__EXERCISE DATA__
-.-.-

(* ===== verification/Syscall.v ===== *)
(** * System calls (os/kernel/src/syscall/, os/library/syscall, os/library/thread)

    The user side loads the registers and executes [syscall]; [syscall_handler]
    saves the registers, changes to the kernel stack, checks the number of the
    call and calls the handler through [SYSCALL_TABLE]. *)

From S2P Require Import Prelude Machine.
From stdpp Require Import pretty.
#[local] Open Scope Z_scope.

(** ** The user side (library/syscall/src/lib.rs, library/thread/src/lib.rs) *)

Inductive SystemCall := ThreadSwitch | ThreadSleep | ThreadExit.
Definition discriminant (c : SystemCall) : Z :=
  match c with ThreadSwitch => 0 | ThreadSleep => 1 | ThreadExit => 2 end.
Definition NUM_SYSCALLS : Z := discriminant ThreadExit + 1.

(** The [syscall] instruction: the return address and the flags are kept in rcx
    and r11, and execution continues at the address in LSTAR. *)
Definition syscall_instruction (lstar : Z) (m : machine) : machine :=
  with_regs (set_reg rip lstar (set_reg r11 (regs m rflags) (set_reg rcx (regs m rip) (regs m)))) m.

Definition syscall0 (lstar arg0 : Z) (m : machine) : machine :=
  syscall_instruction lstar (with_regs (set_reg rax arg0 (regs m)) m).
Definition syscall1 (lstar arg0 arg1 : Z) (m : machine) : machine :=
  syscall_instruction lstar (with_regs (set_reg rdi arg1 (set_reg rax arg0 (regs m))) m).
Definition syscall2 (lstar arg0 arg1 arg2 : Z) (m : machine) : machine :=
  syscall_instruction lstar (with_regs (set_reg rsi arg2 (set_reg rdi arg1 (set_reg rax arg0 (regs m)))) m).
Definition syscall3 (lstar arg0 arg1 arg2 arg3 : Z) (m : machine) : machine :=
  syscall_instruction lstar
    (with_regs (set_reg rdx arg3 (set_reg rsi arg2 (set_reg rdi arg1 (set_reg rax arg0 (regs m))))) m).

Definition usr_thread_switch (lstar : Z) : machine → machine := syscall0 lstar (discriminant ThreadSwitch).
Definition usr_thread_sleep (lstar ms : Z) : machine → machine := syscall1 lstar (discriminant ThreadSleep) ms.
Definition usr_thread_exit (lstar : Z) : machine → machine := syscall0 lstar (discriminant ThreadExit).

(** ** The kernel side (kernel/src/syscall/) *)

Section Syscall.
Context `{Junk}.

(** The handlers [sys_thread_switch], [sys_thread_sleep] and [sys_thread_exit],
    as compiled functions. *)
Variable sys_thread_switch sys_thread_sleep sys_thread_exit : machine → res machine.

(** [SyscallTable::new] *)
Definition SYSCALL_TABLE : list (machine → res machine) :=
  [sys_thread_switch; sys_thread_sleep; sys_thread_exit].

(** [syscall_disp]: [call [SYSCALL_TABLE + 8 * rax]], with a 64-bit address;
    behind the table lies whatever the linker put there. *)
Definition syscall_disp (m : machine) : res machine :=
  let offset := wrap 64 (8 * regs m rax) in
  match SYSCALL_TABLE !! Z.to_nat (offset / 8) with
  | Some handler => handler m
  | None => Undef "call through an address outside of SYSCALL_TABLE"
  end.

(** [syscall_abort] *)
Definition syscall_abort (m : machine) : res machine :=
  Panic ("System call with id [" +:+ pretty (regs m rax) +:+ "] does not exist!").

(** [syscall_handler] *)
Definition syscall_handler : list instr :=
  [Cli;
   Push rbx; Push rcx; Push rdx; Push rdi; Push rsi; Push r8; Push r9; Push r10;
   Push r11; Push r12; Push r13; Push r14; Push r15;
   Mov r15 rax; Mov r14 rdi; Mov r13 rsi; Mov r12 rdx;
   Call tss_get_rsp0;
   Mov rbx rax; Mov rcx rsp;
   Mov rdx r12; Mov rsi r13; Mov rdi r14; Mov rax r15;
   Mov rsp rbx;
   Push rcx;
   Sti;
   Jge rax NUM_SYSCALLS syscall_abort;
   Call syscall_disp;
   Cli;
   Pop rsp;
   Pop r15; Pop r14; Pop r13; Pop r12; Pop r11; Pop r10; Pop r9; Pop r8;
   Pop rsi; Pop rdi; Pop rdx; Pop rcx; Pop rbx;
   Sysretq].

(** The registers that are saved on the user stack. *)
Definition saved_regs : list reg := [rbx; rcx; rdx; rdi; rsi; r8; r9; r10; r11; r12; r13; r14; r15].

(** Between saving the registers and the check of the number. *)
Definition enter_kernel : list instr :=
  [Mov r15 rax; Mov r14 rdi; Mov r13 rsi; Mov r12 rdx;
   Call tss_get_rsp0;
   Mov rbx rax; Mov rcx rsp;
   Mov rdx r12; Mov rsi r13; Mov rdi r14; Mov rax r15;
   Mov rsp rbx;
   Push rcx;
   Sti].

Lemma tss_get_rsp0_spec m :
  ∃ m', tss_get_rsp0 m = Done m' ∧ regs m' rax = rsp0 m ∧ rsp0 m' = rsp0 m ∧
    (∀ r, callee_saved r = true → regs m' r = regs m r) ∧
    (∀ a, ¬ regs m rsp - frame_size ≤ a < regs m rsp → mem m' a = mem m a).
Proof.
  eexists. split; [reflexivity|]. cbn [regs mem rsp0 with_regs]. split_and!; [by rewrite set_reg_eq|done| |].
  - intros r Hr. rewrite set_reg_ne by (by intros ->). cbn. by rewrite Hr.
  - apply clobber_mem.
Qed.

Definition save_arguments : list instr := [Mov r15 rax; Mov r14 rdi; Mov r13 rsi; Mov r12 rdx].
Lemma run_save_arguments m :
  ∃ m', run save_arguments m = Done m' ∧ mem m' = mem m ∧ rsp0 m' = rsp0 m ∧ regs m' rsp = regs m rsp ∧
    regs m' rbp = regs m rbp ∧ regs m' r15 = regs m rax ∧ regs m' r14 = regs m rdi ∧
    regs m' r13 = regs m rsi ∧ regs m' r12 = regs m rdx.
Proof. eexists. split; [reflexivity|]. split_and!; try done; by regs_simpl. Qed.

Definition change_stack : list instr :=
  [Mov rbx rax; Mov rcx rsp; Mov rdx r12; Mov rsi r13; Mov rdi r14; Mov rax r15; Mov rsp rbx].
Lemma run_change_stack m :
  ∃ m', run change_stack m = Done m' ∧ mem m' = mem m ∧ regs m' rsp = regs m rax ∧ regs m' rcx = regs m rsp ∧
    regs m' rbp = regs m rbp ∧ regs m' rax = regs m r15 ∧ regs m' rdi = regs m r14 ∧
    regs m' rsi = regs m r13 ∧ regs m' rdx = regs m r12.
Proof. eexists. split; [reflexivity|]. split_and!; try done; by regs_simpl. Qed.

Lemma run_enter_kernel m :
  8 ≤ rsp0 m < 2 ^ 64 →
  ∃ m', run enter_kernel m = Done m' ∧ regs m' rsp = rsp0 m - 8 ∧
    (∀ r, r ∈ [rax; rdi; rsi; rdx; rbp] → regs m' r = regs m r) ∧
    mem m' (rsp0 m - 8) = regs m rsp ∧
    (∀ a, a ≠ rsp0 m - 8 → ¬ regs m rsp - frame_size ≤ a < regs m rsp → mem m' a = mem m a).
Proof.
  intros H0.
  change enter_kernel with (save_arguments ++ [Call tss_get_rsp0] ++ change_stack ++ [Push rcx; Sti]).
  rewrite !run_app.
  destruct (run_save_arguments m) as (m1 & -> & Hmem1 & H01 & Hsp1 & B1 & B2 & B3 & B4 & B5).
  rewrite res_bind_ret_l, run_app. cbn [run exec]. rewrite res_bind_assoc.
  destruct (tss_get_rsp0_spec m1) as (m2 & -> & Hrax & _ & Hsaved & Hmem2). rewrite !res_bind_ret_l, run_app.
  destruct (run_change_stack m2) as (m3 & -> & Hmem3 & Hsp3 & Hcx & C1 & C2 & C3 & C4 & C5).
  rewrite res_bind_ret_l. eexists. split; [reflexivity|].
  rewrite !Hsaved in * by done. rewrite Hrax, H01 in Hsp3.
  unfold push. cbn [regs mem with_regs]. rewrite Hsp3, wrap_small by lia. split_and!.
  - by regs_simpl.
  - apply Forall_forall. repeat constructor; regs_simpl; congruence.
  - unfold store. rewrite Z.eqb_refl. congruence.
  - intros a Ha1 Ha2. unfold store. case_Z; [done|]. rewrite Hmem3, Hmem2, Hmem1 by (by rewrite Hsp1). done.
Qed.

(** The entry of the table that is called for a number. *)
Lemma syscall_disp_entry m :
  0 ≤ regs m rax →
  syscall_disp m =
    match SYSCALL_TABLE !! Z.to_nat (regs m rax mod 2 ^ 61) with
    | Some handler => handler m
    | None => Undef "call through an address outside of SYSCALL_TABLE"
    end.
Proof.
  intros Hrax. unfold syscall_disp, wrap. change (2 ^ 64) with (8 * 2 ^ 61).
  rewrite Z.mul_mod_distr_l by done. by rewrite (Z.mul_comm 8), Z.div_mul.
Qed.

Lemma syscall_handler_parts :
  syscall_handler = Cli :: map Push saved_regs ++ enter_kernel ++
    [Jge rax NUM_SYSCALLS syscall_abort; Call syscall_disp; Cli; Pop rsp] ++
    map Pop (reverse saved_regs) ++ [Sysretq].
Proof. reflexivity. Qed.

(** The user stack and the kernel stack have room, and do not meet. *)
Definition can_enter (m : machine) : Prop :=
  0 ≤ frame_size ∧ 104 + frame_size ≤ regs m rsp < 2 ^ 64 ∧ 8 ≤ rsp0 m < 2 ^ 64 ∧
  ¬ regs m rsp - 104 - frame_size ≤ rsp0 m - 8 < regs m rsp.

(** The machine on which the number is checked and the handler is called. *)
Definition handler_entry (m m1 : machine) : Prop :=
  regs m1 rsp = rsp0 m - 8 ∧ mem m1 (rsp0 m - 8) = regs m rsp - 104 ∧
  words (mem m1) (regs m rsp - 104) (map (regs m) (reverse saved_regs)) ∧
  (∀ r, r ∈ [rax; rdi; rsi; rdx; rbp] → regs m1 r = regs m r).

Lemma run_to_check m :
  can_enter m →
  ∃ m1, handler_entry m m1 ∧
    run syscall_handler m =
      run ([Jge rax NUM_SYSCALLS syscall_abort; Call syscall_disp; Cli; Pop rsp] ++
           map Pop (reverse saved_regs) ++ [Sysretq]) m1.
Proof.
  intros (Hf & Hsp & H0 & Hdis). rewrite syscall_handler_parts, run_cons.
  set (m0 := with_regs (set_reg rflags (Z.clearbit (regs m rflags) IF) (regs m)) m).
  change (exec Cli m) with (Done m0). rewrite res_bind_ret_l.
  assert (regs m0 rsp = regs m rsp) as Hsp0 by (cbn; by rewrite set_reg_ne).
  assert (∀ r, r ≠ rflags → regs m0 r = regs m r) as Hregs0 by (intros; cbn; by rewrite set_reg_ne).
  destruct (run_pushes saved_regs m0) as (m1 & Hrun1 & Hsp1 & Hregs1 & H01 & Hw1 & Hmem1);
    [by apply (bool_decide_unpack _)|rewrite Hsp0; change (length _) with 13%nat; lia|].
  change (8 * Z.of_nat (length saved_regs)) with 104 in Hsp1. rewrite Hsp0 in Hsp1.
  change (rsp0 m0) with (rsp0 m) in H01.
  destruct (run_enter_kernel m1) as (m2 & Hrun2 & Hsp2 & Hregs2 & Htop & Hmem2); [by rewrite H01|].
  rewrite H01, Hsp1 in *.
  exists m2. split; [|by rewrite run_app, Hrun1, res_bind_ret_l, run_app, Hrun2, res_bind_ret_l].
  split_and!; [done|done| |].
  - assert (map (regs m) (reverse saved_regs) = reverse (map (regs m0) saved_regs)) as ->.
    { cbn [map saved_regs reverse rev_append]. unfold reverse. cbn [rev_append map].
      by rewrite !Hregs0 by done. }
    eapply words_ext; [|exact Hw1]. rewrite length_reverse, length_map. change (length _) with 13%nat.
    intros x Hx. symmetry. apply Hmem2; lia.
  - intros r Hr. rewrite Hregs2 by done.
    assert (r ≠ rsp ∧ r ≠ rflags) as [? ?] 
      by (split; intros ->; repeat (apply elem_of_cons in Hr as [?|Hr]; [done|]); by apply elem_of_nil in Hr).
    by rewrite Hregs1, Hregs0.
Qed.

-.-.-

__EXERCISE OBJECTIVE__
Your reply is to repeat, unchanged, the lines above running from the one with "#[local] Open Scope Z_scope." up to and including the one with "Definition usr_thread_sleep (lstar".

__RESPONSE__
#[local] Open Scope Z_scope.

(** ** The user side (library/syscall/src/lib.rs, library/thread/src/lib.rs) *)

Inductive SystemCall := ThreadSwitch | ThreadSleep | ThreadExit.
Definition discriminant (c : SystemCall) : Z :=
  match c with ThreadSwitch => 0 | ThreadSleep => 1 | ThreadExit => 2 end.
Definition NUM_SYSCALLS : Z := discriminant ThreadExit + 1.

(** The [syscall] instruction: the return address and the flags are kept in rcx
    and r11, and execution continues at the address in LSTAR. *)
Definition syscall_instruction (lstar : Z) (m : machine) : machine :=
  with_regs (set_reg rip lstar (set_reg r11 (regs m rflags) (set_reg rcx (regs m rip) (regs m)))) m.

Definition syscall0 (lstar arg0 : Z) (m : machine) : machine :=
  syscall_instruction lstar (with_regs (set_reg rax arg0 (regs m)) m).
Definition syscall1 (lstar arg0 arg1 : Z) (m : machine) : machine :=
  syscall_instruction lstar (with_regs (set_reg rdi arg1 (set_reg rax arg0 (regs m))) m).
Definition syscall2 (lstar arg0 arg1 arg2 : Z) (m : machine) : machine :=
  syscall_instruction lstar (with_regs (set_reg rsi arg2 (set_reg rdi arg1 (set_reg rax arg0 (regs m)))) m).
Definition syscall3 (lstar arg0 arg1 arg2 arg3 : Z) (m : machine) : machine :=
  syscall_instruction lstar
    (with_regs (set_reg rdx arg3 (set_reg rsi arg2 (set_reg rdi arg1 (set_reg rax arg0 (regs m))))) m).

Definition usr_thread_switch (lstar : Z) : machine → machine := syscall0 lstar (discriminant ThreadSwitch).
Definition usr_thread_sleep (lstar ms : Z) : machine → machine := syscall1 lstar (discriminant ThreadSleep) ms.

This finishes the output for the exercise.